Mas no meio do caminho há os imponderáveis.

No caso específico que relatamos tivemos uma Grande Guerra que resultou não apenas em perdas materiais e emocionais, mas também resultou em mudanças drásticas nas formas de ser, estar e viver, não apenas individualmente mas enquanto sociedade.

Dito isso, precisamos conhecer um pouco deste trecho de “paraíso” buscado pelo jovem casal de imigrantes Jiuji e Michie Akama que desembarcam com seus sonhos no princípio da década de 1930 no Brasil.

São Paulo, era um ponto atrativo de vinda e distribuição de colônias por todo o estado e por regiões mais interioranas que se distribuíam por outras regiões e até estados.

O sonho imigrante sempre vem recheado de histórias, muitas delas fantasiosas e exageradas. Não seria diferente do que aconteceu no caso da imigração nipônica. O receio de maus tratos e outros problemas levavam aos propagandeadores da nova terra a exagerar em relação aos ganhos e a possibilidade de enriquecimento rápido, dando aos futuros imigrantes a falsa sensação de que em pouco tempo poderiam retornar ao seu país e em muito melhor condição financeira.

Só que a verdade se mostrava bem mais difícil: afastados em fazendas distantes os colonos encontravam termos de contrato que significavam muito trabalho para pouco retorno, doenças e a necessidade de comprarem em armazéns locais que cobravam muito caro por necessidades básicas. O resultado de tudo isso somado era dívida e a impossibilidade do tal enriquecimento fácil e farto.

O universo das colônias

O mito do retorno rápido também possuía uma outra contraindicação: se inicialmente o objetivo era permanecer no Brasil por pouco tempo, os imigrantes, em especial os mais velhos começavam a ter uma concepção de que não seria preciso adaptar-se tanto. E o caso nipônico foi exemplar neste sentido: procuravam manter suas raízes e origens tanto quanto possível. Daí que a educação e o aprendizado da nova língua ficava destinado apenas aos mais jovens ou nascidos no Brasil. Era comum que a educação formal é que fazia o papel de ensinar não apenas as letras, mas também a cultura brasileira. Muitos chegavam à escola sem saber falar o português.

O espaço familiar, dado ao apego às tradições japonesas levavam a distribuição de papéis familiares bem definidos e marcados numa hierarquia onde o homem deveria ser o provedor, a mulher a cuidadora submissa e os filhos o auxílio nos trabalhos com a lavoura.

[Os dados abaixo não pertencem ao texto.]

(* ===== verification/Research.v ===== *)
(** * Authorization research models

    crates/script/research.rs: sizes and weights of classic and post-quantum
    signatures as functions of a workload, in checked 64-bit arithmetic;
    crates/script/signature_experiment.rs: replaying a workload against a
    verifier; and the command [research compare] of cmd/bitcrab/main.rs, which
    prints both as JSON or as a table.

    The curve library is a parameter of the classic verifier, and so is the text
    of [serde_json].  A float is printed to two decimals as the standard library
    prints it, rounding halves to even.

    Theorems: a projection succeeds exactly when the workload is consistent and
    its weight fits in 64 bits, and then has the stated sizes; descriptions of
    different workloads differ, so that equal manifest ids mean equal workloads
    or a collision of the hash; a benchmark counts every item once. *)

From Stdlib Require Import SpecFloat Ascii.
From S2P Require Import Prelude Wire Hash Params BlockFile Rpc.

#[local] Open Scope string_scope.
#[local] Open Scope Z_scope.

(** ** research.rs *)

Definition RESEARCH_MODEL_VERSION : string := "bitcrab-authorization-model-v1".

Inductive SignatureScheme : Type := EcdsaSecp256k1 | SchnorrSecp256k1 | MlDsa44 | MlDsa65 | MlDsa87 | SlhDsa128s | SlhDsa128f.
Definition SignatureScheme_ALL : list SignatureScheme :=
  [EcdsaSecp256k1; SchnorrSecp256k1; MlDsa44; MlDsa65; MlDsa87; SlhDsa128s; SlhDsa128f].
#[export] Instance signature_scheme_eq_dec : EqDecision SignatureScheme.
Proof. solve_decision. Defined.
(* ===== verification/Tasks.v ===== *)
(** * Tasks over a shared state

    The programs of [tokio] tasks: finite trees of atomic steps on a shared state, with
    a step that cannot be taken yet (a full channel) left waiting.  A pool holds the
    spawned tasks; a task first takes a permit of its lock, runs its steps interleaved
    with those of the others in any order, and gives the permit back when it ends.  A
    [Mutex] is a lock of one permit, a [Semaphore] one of several; which of the waiting
    tasks gets a permit is left open. *)

From S2P Require Import Prelude PeerTable.

(** ** Programs *)

(** [W] is what a step gets from outside, [S] the shared state. *)
Inductive Prog (W S A : Type) : Type :=
  | Done (a : A)
  | Step (f : W -> S -> option (Prog W S A * S * list Effect)).
Arguments Done {W S A}.
Arguments Step {W S A}.

Section Prog.
Context {W S : Type}.

(** The induction principle that looks through the result of a step. *)
Lemma Prog_steps_ind {A} (P : Prog W S A -> Prop) :
  (forall a, P (Done a)) -> (forall f, (forall w s p s' o, f w s = Some (p, s', o) -> P p) -> P (Step f)) -> forall p, P p.
Proof.
  intros HD HS. fix IH 1. intros [a|f]; [apply HD|]. apply HS. intros w s p s' o Hf.
  destruct (f w s) as [[[p1 s1] o1]|]; [|discriminate Hf]. injection Hf as <- _ _. apply IH.
Qed.
(** The batch so far, against an index that may have moved on. *)
Definition in_batch s (b : HeaderBatch) (hash : BlockHash) (q : BlockIndex) : Prop := known s hash q \/ (hash, q) ∈ pending b.
Definition pending_fine s (b : HeaderBatch) (hash : BlockHash) (i : BlockIndex) : Prop :=
  get_block_index s hash = Ok None /\ by_hash b !! hash = Some i /\ block_hash (bi_header i) = hash /\ good (bi_header i) /\
  block_index_ok i /\ exists q, in_batch s b (prev_hash (bi_header i)) q /\ i = child_index (bi_header i) q.
Record batch_fine s (b : HeaderBatch) : Prop := {
  bf_by_hash : forall hash i, by_hash b !! hash = Some i -> in_batch s b hash i;
  bf_pending : forall hash i, (hash, i) ∈ pending b -> pending_fine s b hash i;
}.

Lemma batch_fine_quiet s s' b : quiet s s' -> batch_fine s b -> batch_fine s' b.
Proof.
  intros [Hg Hn] [H1 H2]. assert (forall hash q, in_batch s b hash q -> in_batch s' b hash q) as Hin.
  { intros hash q [Hk|Hp]; [left; by apply (known_grows s)|by right]. }
  split; [auto|]. intros hash i Hp. destruct (H2 _ _ Hp) as (K1 & K2 & K3 & K4 & K5 & q & K6 & K7). unfold pending_fine. split_and!; eauto.
Qed.
Lemma batch_fine_start s tip : batch_fine s (batch_start s tip).
Proof. split; cbn; [intros hash i; by rewrite lookup_empty|]. by intros hash i []%elem_of_nil. Qed.

Lemma batch_parent_fine s b hash q : batch_fine s b -> batch_parent s b hash = Some q -> in_batch s b hash q.
Proof.
  intros Hb. unfold batch_parent. destruct (by_hash b !! hash) as [j|] eqn:Ej; [intros [= <-]; by apply Hb|].
  intros Hi%index_opt_indexed. left. by exists q.
Qed.
Lemma in_batch_ok s b hash q : node_inv s -> batch_fine s b -> in_batch s b hash q -> u32_ok (bi_height q) /\ hash_ok (chain_work q).
Proof.
  intros Hi Hb [Hk|Hp]; [by apply (known_ok s hash)|]. destruct (bf_pending _ _ Hb _ _ Hp) as (_ & _ & _ & _ & (_ & H2 & H3 & _) & _). done.
Qed.
(** One hash, one core. *)
Lemma in_batch_core s b hash q q' : batch_fine s b -> in_batch s b hash q -> in_batch s b hash q' -> core q = core q'.
Proof.
  intros Hb [(j & Hj & Hc)|Hp] [(j' & Hj' & Hc')|Hp'].
  - unfold indexed in *. assert (j = j') as -> by congruence. congruence.
  - apply (bf_pending _ _ Hb) in Hp' as (Hn & _). unfold indexed in Hj. congruence.
  - apply (bf_pending _ _ Hb) in Hp as (Hn & _). unfold indexed in Hj'. congruence.
  - apply (bf_pending _ _ Hb) in Hp as (_ & H1 & _). apply (bf_pending _ _ Hb) in Hp' as (_ & H2 & _). congruence.
Qed.

Lemma batch_known_fine s b hash index : batch_fine s b -> indexed s hash index -> batch_fine s (batch_known b hash index).
Proof.
  intros [H1 H2] Hi. split; cbn [batch_known by_hash pending].
  - intros h i. destruct (decide (h = hash)) as [->|Hne]; [|rewrite lookup_insert_ne by done; apply H1].
    rewrite lookup_insert_eq. intros [= <-]. left. by exists index.
  - intros h i Hp. destruct (H2 _ _ Hp) as (K1 & K2 & K3). unfold pending_fine. cbn [batch_known by_hash]. split_and!; [done| |exact (proj1 K3)|apply K3..].
    rewrite lookup_insert_ne; [done|]. intros ->. unfold indexed in Hi. congruence.
Qed.
Lemma batch_push_fine s b hdr q : node_inv s -> batch_fine s b -> good hdr -> get_block_index s (block_hash hdr) = Ok None ->
  in_batch s b (prev_hash hdr) q -> batch_fine s (batch_push b (block_hash hdr) (child_index hdr q)).
Proof using good_ok good_inj.
  intros Hi Hb Hgood Hnone Hq. set (hash := block_hash hdr) in *. set (index := child_index hdr q).
  assert (forall i, (hash, i) ∈ pending b -> i = index) as Hold.
  { intros i Hp. destruct (bf_pending _ _ Hb _ _ Hp) as (_ & _ & H3 & H4 & _ & q' & H5 & H6). apply (good_inj _ hdr) in H3; [|done..].
    rewrite H3 in H5, H6. rewrite H6. apply child_core. by apply (in_batch_core s b (prev_hash hdr)). }
  assert (block_index_ok index) as Hok.
  { destruct (in_batch_ok s b (prev_hash hdr) q Hi Hb Hq) as [Hu Hw]. destruct (child_ok hdr (mkBlockIndex hdr (bi_height q) (chain_work q) None None)) as (K1 & K2 & K3 & _).
    - by apply good_ok.
    - unfold block_index_ok. cbn. split_and!; try done; by apply good_ok.
    - by split_and!. }
  assert (forall h i, in_batch s b h i -> in_batch s (batch_push b hash index) h i) as Hmore.
  { intros h i [Hk|Hp]; [by left|right]. cbn [batch_push pending]. apply elem_of_app. by left. }
  split; cbn [batch_push by_hash pending].
  - intros h i. destruct (decide (h = hash)) as [->|Hne]; [|rewrite lookup_insert_ne by done; intros Hh; by apply Hmore, Hb].
    rewrite lookup_insert_eq. intros [= <-]. right. cbn [batch_push pending]. apply elem_of_app. right. by apply list_elem_of_singleton.
  - intros h i Hp. apply elem_of_app in Hp as [Hp|[= -> ->]%list_elem_of_singleton].
    + destruct (bf_pending _ _ Hb _ _ Hp) as (K1 & K2 & K3 & K4 & K5 & q' & K6 & K7). unfold pending_fine. cbn [batch_push by_hash].
      split_and!; [done| |done..|exists q'; split; [by apply Hmore|done]]. destruct (decide (h = hash)) as [->|Hne]; [|by rewrite lookup_insert_ne].
      rewrite lookup_insert_eq. by rewrite (Hold i Hp).
    + unfold pending_fine. cbn [batch_push by_hash]. rewrite lookup_insert_eq. split_and!; [done..|]. exists q. split; [by apply Hmore|done].
Qed.

(** The commit of a batch. *)
Lemma commit_grows s b : node_inv s -> batch_fine s b ->
  let s' := (handle_store_block_indexes s (pending b) (best_tip b)).2 in node_inv s' /\ grows s s'.
Proof using SO good_ok.
  intros [Ht Hg Hu] Hb s'. unfold s', handle_store_block_indexes. fold (entries_ops (pending b)). set (ops := _ ++ _).
  destruct (commit_batch s ops) as [[[]|e] s1] eqn:Ec; cbn [snd]; [|apply commit_batch_err in Ec as ->; split; [by split|reflexivity]].
  assert (Forall (fun p => block_index_ok p.2) (pending b)) as Hok.
  { apply Forall_forall. intros [h i] Hp. by apply (bf_pending _ _ Hb) in Hp as (_ & _ & _ & _ & ? & _). }
  assert (forall hash, ops_effect BLOCK_INDEX (block_key hash) ops = ops_effect BLOCK_INDEX (block_key hash) (entries_ops (pending b))) as Hops.
  { intros hash. unfold ops. rewrite ops_effect_app. destruct (best_tip b); by no_effect. }
  assert (forall hash, get_block_index s1 hash = get_block_index s hash /\ (forall i, (hash, i) ∉ pending b) \/
    exists i, (hash, i) ∈ pending b /\ indexed s1 hash i) as Hget.
  { intros hash. unfold indexed. rewrite (entries_get s s1 ops (pending b) hash Ec (Hops hash) Hok). destruct (list_find _ _) as [[k [h i]]|] eqn:F.
    - right. apply list_find_Some in F as (F1 & F2 & _). cbn [fst] in F2. subst h. apply list_elem_of_lookup_2 in F1. rewrite elem_of_reverse in F1. by exists i.
    - left. split; [done|]. intros i Hi. apply list_find_None in F. rewrite Forall_forall in F. apply (F (hash, i)); [by rewrite elem_of_reverse|done]. }
  assert (forall hash i, indexed s hash i -> indexed s1 hash i) as Hkeep.
  { intros hash i Hi. destruct (Hget hash) as [[Hs _]|(j & Hj & _)]; [unfold indexed; by rewrite Hs|].
    apply (bf_pending _ _ Hb) in Hj as (Hn & _). unfold indexed in Hi. congruence. }
  assert (forall hash i, (hash, i) ∈ pending b -> indexed s1 hash i) as Hin.
  { intros hash i Hp. destruct (Hget hash) as [[_ Hno]|(j & Hj & Hj1)]; [by destruct (Hno i)|].
    apply (bf_pending _ _ Hb) in Hj as (_ & H1 & _). apply (bf_pending _ _ Hb) in Hp as (_ & H2 & _). congruence. }
  pose proof (commit_batch_ok _ _ _ Ec) as (_ & _ & _ & Hw). split; [split|].
  - eapply (tree_batch s s1 ops (pending b)); [done|exact Ec|done|done| |].
    + intros hash i j Hp Hj. apply (bf_pending _ _ Hb) in Hp as (Hn & _). unfold indexed in Hj. congruence.
    + intros hash i Hp. right. destruct (bf_pending _ _ Hb _ _ Hp) as (_ & _ & H3 & _ & _ & q & [(j & Hj & Hc)|Hq] & H8); (split; [done|]); right.
      * exists j. split; [by apply Hkeep|]. rewrite H8 at 1. f_equal. by apply child_core.
      * exists q. split; [by apply Hin|]. by rewrite H8 at 1.
  - intros hash i Hi. destruct (Hget hash) as [[Hs _]|(j & Hj & Hj1)]; [apply (Hg hash); unfold indexed in *; by rewrite <- Hs|].
    unfold indexed in *. assert (i = j) as -> by congruence. by apply (bf_pending _ _ Hb) in Hj as (_ & _ & _ & ? & _).
  - rewrite Hw. exact Hu.
  - intros hash i Hi. exists i. split; [by apply Hkeep|done].
Qed.

(** ** The node's programs *)

Definition n_quiet (bc bc' : TheNode) : Prop := quiet (bc_store bc) (bc_store bc').
Definition n_grows (bc bc' : TheNode) : Prop := grows (bc_store bc) (bc_store bc').
Definition n_inv (bc : TheNode) : Prop := node_inv (bc_store bc).
Abbreviation header_safe := (safe n_quiet n_grows n_inv).
Abbreviation block_safe := (safe n_grows n_quiet n_inv).

(** A read sees the state of its own moment. *)
Lemma look_safe {A} (R G : TheNode -> TheNode -> Prop) `{!Reflexive G} (f : TheNode -> A) (Q : A -> TheNode -> Prop) bc :
  (forall bc1, R bc bc1 -> n_inv bc1 -> Q (f bc1) bc1) -> safe R G n_inv Q (look f) bc.
Proof. intros Hf. apply safe_atomic. intros w bc1 Hr Hi. cbn. split_and!; [done|reflexivity|by apply Hf]. Qed.
#[local] Instance n_grows_refl : Reflexive n_grows.
Proof. intros bc. unfold n_grows. reflexivity. Qed.
#[local] Instance n_quiet_refl : Reflexive n_quiet.
Proof. intros bc. unfold n_quiet. reflexivity. Qed.

Lemma accept_headers_safe headers b bc : Forall good headers -> batch_fine (bc_store bc) b ->
  header_safe (fun r bc => match r with Ok b => batch_fine (bc_store bc) b | Err _ => True end) (accept_headers_prog headers b) bc.
Proof using good_ok good_inj.
  intros Hg. revert b bc. induction Hg as [|hdr headers Hh _ IH]; intros b bc Hb; [done|]. cbn [accept_headers_prog].
  eapply (safe_bind _ _ _ (fun r bc => batch_fine (bc_store bc) b /\ r = get_block_index (bc_store bc) (block_hash hdr))).
  { apply look_safe; [apply _|]. intros bc1 Hr _. split; [by apply (batch_fine_quiet (bc_store bc))|done]. }
  intros r bc1 [Hb1 ->]. destruct (get_block_index (bc_store bc1) (block_hash hdr)) as [[index|]|e] eqn:Eg; [by apply IH, batch_known_fine| |done].
  eapply (safe_bind _ _ _ (fun r bc => n_inv bc /\ batch_fine (bc_store bc) b /\ get_block_index (bc_store bc) (block_hash hdr) = Ok None /\ r = batch_parent (bc_store bc) b (prev_hash hdr))).
  { apply look_safe; [apply _|]. intros bc2 [Hr1 Hr2] Hi. split_and!; [done|by apply (batch_fine_quiet (bc_store bc1))|by apply Hr2|done]. }
  intros r bc2 (Hi2 & Hb2 & Hn2 & ->). destruct (batch_parent (bc_store bc2) b (prev_hash hdr)) as [prev|] eqn:Ep; [|done].
  eapply (safe_bind _ _ _ (fun _ bc => batch_fine (bc_store bc) (batch_push b (block_hash hdr) (child_index hdr prev)))).
  { apply look_safe; [apply _|]. intros bc3 Hr _. apply (batch_fine_quiet (bc_store bc2)); [done|]. apply batch_push_fine; try done. by apply batch_parent_fine. }
  intros [[]|e] bc3 Hb3; [by apply IH|done].
Qed.

Lemma update_chains_safe l bc : header_safe (fun _ _ => True) (update_chains_prog l) bc.
Proof.
  revert bc. induction l as [|[hdr h] l IH]; intros bc; [done|]. eapply (safe_bind _ _ _ (fun _ _ => True)); [|by intros].
  apply safe_atomic. intros w bc1 _ Hi. split_and!; [done| |done]. unfold n_grows. reflexivity.
Qed.

Lemma process_headers_safe headers bc : Forall good headers -> header_safe (fun _ _ => True) (process_headers_prog headers) bc.
Proof using SO good_ok good_inj.
  intros Hg. eapply (safe_bind _ _ _ (fun _ _ => True)); [by apply look_safe; [apply _|]|]. intros [tip|e] bc1 _; [|done].
  eapply (safe_bind _ _ _ (fun b bc => batch_fine (bc_store bc) b)); [apply look_safe; [apply _|]; intros; apply batch_fine_start|].
  intros start bc2 Hb. eapply safe_bind; [by apply accept_headers_safe|]. intros [b|e] bc3 Hb3; [|done].
  eapply (safe_bind _ _ _ (fun _ _ => True)).
  - destruct (_ =? _)%nat; [done|]. apply safe_atomic. intros env bc4 Hr Hi. unfold call_chainstate. cbn [handle_chainstate_msg]. unfold writes.
    destruct (commit_grows (bc_store bc4) b Hi) as [H1 H2]; [by apply (batch_fine_quiet (bc_store bc3))|]. unfold n_inv, n_grows.
    change (cs_store (bc_manager bc4)) with (bc_store bc4). destruct (handle_store_block_indexes _ _ _) as [[[]|e] s1]; done.
  - intros [[]|e] bc4 _; [|done]. eapply (safe_bind _ _ _ (fun _ _ => True)); [apply update_chains_safe|done].
Qed.

Lemma process_block_safe b bc : good (header b) -> block_safe (fun _ _ => True) (process_block_prog b) bc.
Proof using SO good_ok good_inj.
  intros Hg. eapply (safe_bind _ _ _ (fun r bc => match r with Ok i => known (bc_store bc) (block_hash (header b)) i /\ bi_header i = header b | Err _ => True end)).
  { apply look_safe; [apply _|]. intros bc1 _ Hi. destruct (check_block _ _); [|done]. destruct (get_block_index _ _) as [[i|]|e] eqn:Eg; [|done..].
    split; [by exists i|]. apply good_inj; [by apply (ni_good _ Hi (block_hash (header b)))|done|]. by apply (ht_node _ (ni_tree _ Hi) _ i). }
  intros [i|e] bc1 Hi; [|done]. destruct Hi as [Hk Hh]. eapply (safe_bind _ _ _ (fun _ _ => True)).
  - apply safe_atomic. intros env bc2 Hr Hi. unfold accept_block. destruct (file_pos i); [split_and!; [done|unfold n_quiet; reflexivity|done]|].
    destruct (known_grows _ _ _ _ Hr Hk) as (j & Hj & Hc). destruct (block_quiet (bc_store bc2) (header b) (bi_height i) (chain_work i) (serialize encode_Block b) j Hi Hj) as [H1 H2].
    { rewrite Hc. unfold core. by rewrite Hh. }
    unfold n_inv, n_quiet. destruct (handle_store_blocks _ _) as [r s1]. done.
  - intros [[]|e] bc2 _; [|done]. eapply (safe_bind _ _ _ (fun _ _ => True)); [|done]. apply safe_atomic. intros env bc3 _ Hi.
    unfold call_chainstate. cbn [handle_chainstate_msg process_block_downloaded modify]. split_and!; [done|unfold n_quiet; reflexivity|done].
Qed.

(** ** The network layer over the node *)

Context {H : DefaultHasher}.
Abbreviation TheNet := (Net TheNode).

Mesmo nos casos onde os maridos não ganhassem o suficiente, as mulheres os ajudavam na lavoura, mas também tinham de permanecer com suas responsabilidades domésticas.

Era comum que as famílias começassem a ficar numerosas para que houvesse mais braços na lavoura, e assim, os que podiam receber educação seria apenas um ou dois filhos. Às filhas, caberia o papel de ser ‘prendadas’ e arranjar um bom casamento.

Resumidamente, era este o universo que a Família Akama encontrou quando desembarcou no Brasil. Nem tudo eram flores e as dificuldades não eram pequenas.

A realidade para a Família Akama mostrou que seria necessário encontrar alternativas já que as primeiras possibilidades de emprego foram naufragadas quando foram trabalhar numa fazenda de café no interior de São Paulo. Verificando que precisariam alterar seus planos, mudaram-se para a capital de São Paulo.

São Paulo deste tempo era uma cidade que se metropolizava, e portanto, fornecia condições ideais para quem tivesse sonhos de empreender e criar.

E assim se deu.

Na cidade de São  Paulo,  Michie  Akama se matriculou  numa  escola  de  corte  e  costura, em  fevereiro  de  1932.  Em alguns meses obteve  a  habilitação  para  magistério  de  ensino profissionalizante. O curso daria condições de obter uma renda ou utilizá-lo como uma maneira de empreender e continuar próxima da cultura nipônica.

Assim, transcorridos pouco mais de 3 anos após a chegada no Brasil nascia um sonho:

Em 1933, mais precisamente no mês de Junho nascia um espaço dedicado a formação de jovens casadoiras de acordo com princípios éticos e morais de famílias japonesas, era o “São  Paulo  Saihou  Jogakuin”.
Em formato de internato era pensado de forma a oferecer as jovens que vinham de várias cidades distantes da Capital um local onde poderiam ser cuidadas, educadas e preparadas para um bom casamento.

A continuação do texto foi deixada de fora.